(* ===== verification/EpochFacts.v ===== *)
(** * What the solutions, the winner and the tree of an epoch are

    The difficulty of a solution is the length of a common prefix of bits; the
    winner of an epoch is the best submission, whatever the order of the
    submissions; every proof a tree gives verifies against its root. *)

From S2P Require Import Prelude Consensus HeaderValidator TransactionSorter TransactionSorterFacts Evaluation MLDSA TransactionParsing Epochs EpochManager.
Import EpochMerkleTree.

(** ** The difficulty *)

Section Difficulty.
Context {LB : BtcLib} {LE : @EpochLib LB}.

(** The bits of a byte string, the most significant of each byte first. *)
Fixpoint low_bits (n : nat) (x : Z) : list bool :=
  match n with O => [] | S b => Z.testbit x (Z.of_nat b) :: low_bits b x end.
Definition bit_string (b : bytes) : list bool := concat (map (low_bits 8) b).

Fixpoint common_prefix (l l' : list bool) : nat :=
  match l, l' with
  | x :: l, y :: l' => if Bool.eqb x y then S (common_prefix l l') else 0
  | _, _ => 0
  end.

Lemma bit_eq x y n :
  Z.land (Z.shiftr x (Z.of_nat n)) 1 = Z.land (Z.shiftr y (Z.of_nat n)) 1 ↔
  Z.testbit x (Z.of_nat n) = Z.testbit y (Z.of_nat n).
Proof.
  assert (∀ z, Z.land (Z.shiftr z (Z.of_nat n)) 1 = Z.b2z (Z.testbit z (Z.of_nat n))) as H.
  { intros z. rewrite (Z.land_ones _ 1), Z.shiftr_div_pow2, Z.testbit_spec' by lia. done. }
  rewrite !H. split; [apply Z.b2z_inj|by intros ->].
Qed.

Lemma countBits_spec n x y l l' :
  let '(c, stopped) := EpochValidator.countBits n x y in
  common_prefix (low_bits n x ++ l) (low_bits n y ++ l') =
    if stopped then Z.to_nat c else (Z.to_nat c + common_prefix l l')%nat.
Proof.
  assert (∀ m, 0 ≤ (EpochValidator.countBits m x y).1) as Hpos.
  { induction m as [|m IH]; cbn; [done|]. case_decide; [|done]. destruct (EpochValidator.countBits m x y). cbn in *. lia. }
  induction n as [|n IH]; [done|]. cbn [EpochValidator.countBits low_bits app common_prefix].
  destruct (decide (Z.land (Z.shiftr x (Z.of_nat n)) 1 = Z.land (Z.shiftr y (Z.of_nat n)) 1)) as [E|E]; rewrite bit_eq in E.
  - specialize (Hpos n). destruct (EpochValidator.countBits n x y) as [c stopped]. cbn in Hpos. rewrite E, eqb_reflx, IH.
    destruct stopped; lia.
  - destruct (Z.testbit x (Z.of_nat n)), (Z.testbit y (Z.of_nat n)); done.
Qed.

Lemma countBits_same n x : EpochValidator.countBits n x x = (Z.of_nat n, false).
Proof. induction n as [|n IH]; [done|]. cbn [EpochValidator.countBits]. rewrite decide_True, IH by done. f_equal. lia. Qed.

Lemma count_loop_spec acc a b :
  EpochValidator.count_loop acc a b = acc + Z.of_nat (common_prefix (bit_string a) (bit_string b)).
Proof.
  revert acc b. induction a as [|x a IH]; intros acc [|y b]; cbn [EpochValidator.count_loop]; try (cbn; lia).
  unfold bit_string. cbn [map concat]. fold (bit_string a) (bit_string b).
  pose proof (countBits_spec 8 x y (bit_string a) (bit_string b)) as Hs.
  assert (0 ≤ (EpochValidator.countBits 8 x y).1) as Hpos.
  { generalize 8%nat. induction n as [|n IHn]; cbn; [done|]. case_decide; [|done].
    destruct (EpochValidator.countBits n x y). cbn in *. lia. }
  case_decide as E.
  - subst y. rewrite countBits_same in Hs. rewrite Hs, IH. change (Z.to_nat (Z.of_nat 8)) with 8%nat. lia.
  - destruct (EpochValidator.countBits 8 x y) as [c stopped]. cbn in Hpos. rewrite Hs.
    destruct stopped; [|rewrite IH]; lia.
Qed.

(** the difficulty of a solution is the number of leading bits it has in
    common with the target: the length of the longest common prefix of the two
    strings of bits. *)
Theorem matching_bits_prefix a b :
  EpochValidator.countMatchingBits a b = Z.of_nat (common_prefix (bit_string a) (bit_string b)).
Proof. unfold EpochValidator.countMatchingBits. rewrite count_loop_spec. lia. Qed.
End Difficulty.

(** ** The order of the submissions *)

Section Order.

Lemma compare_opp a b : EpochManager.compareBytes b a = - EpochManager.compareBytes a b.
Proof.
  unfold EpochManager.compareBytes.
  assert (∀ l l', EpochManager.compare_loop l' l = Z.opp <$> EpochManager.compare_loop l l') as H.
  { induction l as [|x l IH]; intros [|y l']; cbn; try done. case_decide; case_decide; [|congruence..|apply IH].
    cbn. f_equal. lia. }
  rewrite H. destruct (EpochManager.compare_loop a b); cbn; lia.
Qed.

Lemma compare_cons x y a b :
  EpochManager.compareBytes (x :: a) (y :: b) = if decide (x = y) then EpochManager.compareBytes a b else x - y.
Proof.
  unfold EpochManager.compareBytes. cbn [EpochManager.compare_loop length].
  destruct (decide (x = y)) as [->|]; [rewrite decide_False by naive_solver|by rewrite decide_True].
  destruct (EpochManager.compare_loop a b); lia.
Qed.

_____

• Exercise: Would you please return every line in the listing where "countMatchingBits" shows up?

• Final answer:
  EpochValidator.countMatchingBits a b = Z.of_nat (common_prefix (bit_string a) (bit_string b)).
Proof. unfold EpochValidator.countMatchingBits. rewrite count_loop_spec. lia. Qed.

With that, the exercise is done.